Activity.
Retype the records in full, exactly as they stand.

Stored items
(* ===== verification/GatewayMain.v ===== *)
(** * The gateway binary

    cmd/interchange-gateway/main.go: the handlers of the gRPC edges
    ([authInject], [cairnComposite], [heraldComposite]) and the parsing of the
    route and public-path settings; [Startup] has [main]. *)

From S2P Require Import Prelude GoStrings Http Trim Edge Gateway.

Local Open Scope string_scope.

(** ** The edges *)

Definition audienceOK (gid : Identity) (product : string) : bool :=
  if String.eqb product "" || bool_decide (Audience gid = []) then true
  else existsb (λ a, String.eqb a product) (Audience gid).

(** The gateway's identity as the edge's: no audience. *)
Definition edgeIdentity (gid : Identity) : edge.Identity :=
  edge.MkIdentity (Subject gid) (Kind gid) (Org gid) (ResponsibleHuman gid)
    (Scopes gid) (Products gid).

(** The zero value, which the edges use when there is no verifier. *)
Definition zeroIdentity : Identity := MkIdentity "" "" "" "" [] [] [].

Definition verifyToken (v : option Verifier) (tok : string) : option Identity :=
  match v with
  | Some v => v tok
  | None => Some zeroIdentity
  end.

(** Each key with its grpc-gateway form, in the order they are deleted. *)
Definition metadataHeaders : list string :=
  k ← cwbMetaKeys; [k; "Grpc-Metadata-" +:+ k].

Definition authInject (next : Handler) (v : option Verifier) (product : string) : Handler :=
  λ _ r,
  let tok := bearer r in
  if String.eqb tok "" then refuse "missing bearer token" StatusUnauthorized
  else
    match verifyToken v tok with
    | None => refuse "invalid token" StatusUnauthorized
    | Some gid =>
        let id := edgeIdentity gid in
        if negb (String.eqb product "") && negb (edge.HasProduct id product)
        then refuse "product not enabled for org" StatusForbidden
        else if negb (audienceOK gid product)
        then refuse "token audience does not include this service" StatusForbidden
        else next (Some id) (strip metadataHeaders r)
    end.

Definition xcwbHeaders : list string :=
  ["X-CWB-Org"; "X-CWB-Subject"; "X-CWB-Kind"; "X-CWB-Scopes"; "X-CWB-Products";
   "X-CWB-Responsible-Human"].

Definition stripSpoofedIdentity (r : Request) : Request :=
  strip xcwbHeaders (strip metadataHeaders r).

Definition injectCWBHeaders (r : Request) (id : edge.Identity) : Request :=
  let h := HeaderSet (Header r) "X-CWB-Org" (edge.Org id) in
  let h := HeaderSet h "X-CWB-Subject" (edge.Subject id) in
  let h := HeaderSet h "X-CWB-Kind" (edge.Kind id) in
  let h := HeaderSet h "X-CWB-Scopes" (Join (edge.Scopes id) " ") in
  let h := HeaderSet h "X-CWB-Products" (Join (edge.Products id) " ") in
  set_header r
    (if negb (String.eqb (edge.ResponsibleHuman id) "")
     then HeaderSet h "X-CWB-Responsible-Human" (edge.ResponsibleHuman id) else h).

Definition cairnComposite (apiMux gitProxy : Handler) (v : option Verifier)
    (product : string) : Handler := λ ctx r,
  let tok := bearer r in
  if String.eqb tok "" then refuse "missing bearer token" StatusUnauthorized
  else
    match verifyToken v tok with
    | None => refuse "invalid token" StatusUnauthorized
    | Some gid =>
        let id := edgeIdentity gid in
        if negb (edge.HasProduct id product)
        then refuse "product not enabled for org" StatusForbidden
        else if negb (audienceOK gid product)
        then refuse "token audience does not include this service" StatusForbidden
        else
          let r := stripSpoofedIdentity r in
          if HasPrefix (Path r) "/api/" then apiMux (Some id) r
          else gitProxy ctx (injectCWBHeaders r id)
    end.

(** The paths of herald that need a token. *)
Definition adminPath (p : string) : bool :=
  HasPrefix p "/api/orgs" || HasPrefix p "/api/humans/" || String.eqb p "/api/me".

Definition heraldComposite (apiMux httpProxy : Handler) (v : option Verifier) : Handler :=
  λ ctx r,
  if negb (adminPath (Path r)) then httpProxy ctx (stripSpoofedIdentity r)
  else
    let tok := bearer r in
    if String.eqb tok "" then refuse "missing bearer token" StatusUnauthorized
    else
      match verifyToken v tok with
      | None => refuse "invalid token" StatusUnauthorized
      | Some gid => apiMux (Some (edgeIdentity gid)) (stripSpoofedIdentity r)
      end.

(** ** Settings *)

Definition routeProducts : gmap string string :=
  {["/cairn" := "cairn"; "/ledger" := "ledger"; "/knowledge" := "commonplace"]}.

(** One entry of the route list: [None] is a bad entry. *)
Definition parseEntry (entry : string) : option (string * string) :=
  match CutByte entry "=" with
  | Some (k, v) =>
      if String.eqb (TrimSpace k) "" || String.eqb (TrimSpace v) "" then None
      else Some (TrimSpace k, TrimSpace v)
  | None => None
  end.

Fixpoint parseEntries (entries : list string) (out : gmap string string)
    : result (gmap string string) :=
  match entries with
  | [] => Ok out
  | e :: es =>
      let entry := TrimSpace e in
      if String.eqb entry "" then parseEntries es out
      else
        match parseEntry entry with
        | None => Err (ErrOther ("bad route entry (want prefix=backend): " +:+ entry))
        | Some (k, v) => parseEntries es (<[k := v]> out)
        end
  end.

Definition parseRoutes (s : string) : result (gmap string string) :=
  let s := TrimSpace s in
  if String.eqb s "" then Ok ∅ else parseEntries (Split s ",") ∅.

Definition parsePublicPaths (s : string) : list string :=
  let s := TrimSpace s in
  if String.eqb s "" then []
  else filter (λ p, p ≠ "") (map TrimSpace (Split s ",")).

Reply.
(* ===== verification/GatewayMain.v ===== *)
(** * The gateway binary

    cmd/interchange-gateway/main.go: the handlers of the gRPC edges
    ([authInject], [cairnComposite], [heraldComposite]) and the parsing of the
    route and public-path settings; [Startup] has [main]. *)

From S2P Require Import Prelude GoStrings Http Trim Edge Gateway.

Local Open Scope string_scope.

(** ** The edges *)

Definition audienceOK (gid : Identity) (product : string) : bool :=
  if String.eqb product "" || bool_decide (Audience gid = []) then true
  else existsb (λ a, String.eqb a product) (Audience gid).

(** The gateway's identity as the edge's: no audience. *)
Definition edgeIdentity (gid : Identity) : edge.Identity :=
  edge.MkIdentity (Subject gid) (Kind gid) (Org gid) (ResponsibleHuman gid)
    (Scopes gid) (Products gid).

(** The zero value, which the edges use when there is no verifier. *)
Definition zeroIdentity : Identity := MkIdentity "" "" "" "" [] [] [].

Definition verifyToken (v : option Verifier) (tok : string) : option Identity :=
  match v with
  | Some v => v tok
  | None => Some zeroIdentity
  end.

(** Each key with its grpc-gateway form, in the order they are deleted. *)
Definition metadataHeaders : list string :=
  k ← cwbMetaKeys; [k; "Grpc-Metadata-" +:+ k].

Definition authInject (next : Handler) (v : option Verifier) (product : string) : Handler :=
  λ _ r,
  let tok := bearer r in
  if String.eqb tok "" then refuse "missing bearer token" StatusUnauthorized
  else
    match verifyToken v tok with
    | None => refuse "invalid token" StatusUnauthorized
    | Some gid =>
        let id := edgeIdentity gid in
        if negb (String.eqb product "") && negb (edge.HasProduct id product)
        then refuse "product not enabled for org" StatusForbidden
        else if negb (audienceOK gid product)
        then refuse "token audience does not include this service" StatusForbidden
        else next (Some id) (strip metadataHeaders r)
    end.

Definition xcwbHeaders : list string :=
  ["X-CWB-Org"; "X-CWB-Subject"; "X-CWB-Kind"; "X-CWB-Scopes"; "X-CWB-Products";
   "X-CWB-Responsible-Human"].

Definition stripSpoofedIdentity (r : Request) : Request :=
  strip xcwbHeaders (strip metadataHeaders r).

Definition injectCWBHeaders (r : Request) (id : edge.Identity) : Request :=
  let h := HeaderSet (Header r) "X-CWB-Org" (edge.Org id) in
  let h := HeaderSet h "X-CWB-Subject" (edge.Subject id) in
  let h := HeaderSet h "X-CWB-Kind" (edge.Kind id) in
  let h := HeaderSet h "X-CWB-Scopes" (Join (edge.Scopes id) " ") in
  let h := HeaderSet h "X-CWB-Products" (Join (edge.Products id) " ") in
  set_header r
    (if negb (String.eqb (edge.ResponsibleHuman id) "")
     then HeaderSet h "X-CWB-Responsible-Human" (edge.ResponsibleHuman id) else h).

Definition cairnComposite (apiMux gitProxy : Handler) (v : option Verifier)
    (product : string) : Handler := λ ctx r,
  let tok := bearer r in
  if String.eqb tok "" then refuse "missing bearer token" StatusUnauthorized
  else
    match verifyToken v tok with
    | None => refuse "invalid token" StatusUnauthorized
    | Some gid =>
        let id := edgeIdentity gid in
        if negb (edge.HasProduct id product)
        then refuse "product not enabled for org" StatusForbidden
        else if negb (audienceOK gid product)
        then refuse "token audience does not include this service" StatusForbidden
        else
          let r := stripSpoofedIdentity r in
          if HasPrefix (Path r) "/api/" then apiMux (Some id) r
          else gitProxy ctx (injectCWBHeaders r id)
    end.

(** The paths of herald that need a token. *)
Definition adminPath (p : string) : bool :=
  HasPrefix p "/api/orgs" || HasPrefix p "/api/humans/" || String.eqb p "/api/me".

Definition heraldComposite (apiMux httpProxy : Handler) (v : option Verifier) : Handler :=
  λ ctx r,
  if negb (adminPath (Path r)) then httpProxy ctx (stripSpoofedIdentity r)
  else
    let tok := bearer r in
    if String.eqb tok "" then refuse "missing bearer token" StatusUnauthorized
    else
      match verifyToken v tok with
      | None => refuse "invalid token" StatusUnauthorized
      | Some gid => apiMux (Some (edgeIdentity gid)) (stripSpoofedIdentity r)
      end.

(** ** Settings *)

Definition routeProducts : gmap string string :=
  {["/cairn" := "cairn"; "/ledger" := "ledger"; "/knowledge" := "commonplace"]}.

(** One entry of the route list: [None] is a bad entry. *)
Definition parseEntry (entry : string) : option (string * string) :=
  match CutByte entry "=" with
  | Some (k, v) =>
      if String.eqb (TrimSpace k) "" || String.eqb (TrimSpace v) "" then None
      else Some (TrimSpace k, TrimSpace v)
  | None => None
  end.

Fixpoint parseEntries (entries : list string) (out : gmap string string)
    : result (gmap string string) :=
  match entries with
  | [] => Ok out
  | e :: es =>
      let entry := TrimSpace e in
      if String.eqb entry "" then parseEntries es out
      else
        match parseEntry entry with
        | None => Err (ErrOther ("bad route entry (want prefix=backend): " +:+ entry))
        | Some (k, v) => parseEntries es (<[k := v]> out)
        end
  end.

Definition parseRoutes (s : string) : result (gmap string string) :=
  let s := TrimSpace s in
  if String.eqb s "" then Ok ∅ else parseEntries (Split s ",") ∅.

Definition parsePublicPaths (s : string) : list string :=
  let s := TrimSpace s in
  if String.eqb s "" then []
  else filter (λ p, p ≠ "") (map TrimSpace (Split s ",")).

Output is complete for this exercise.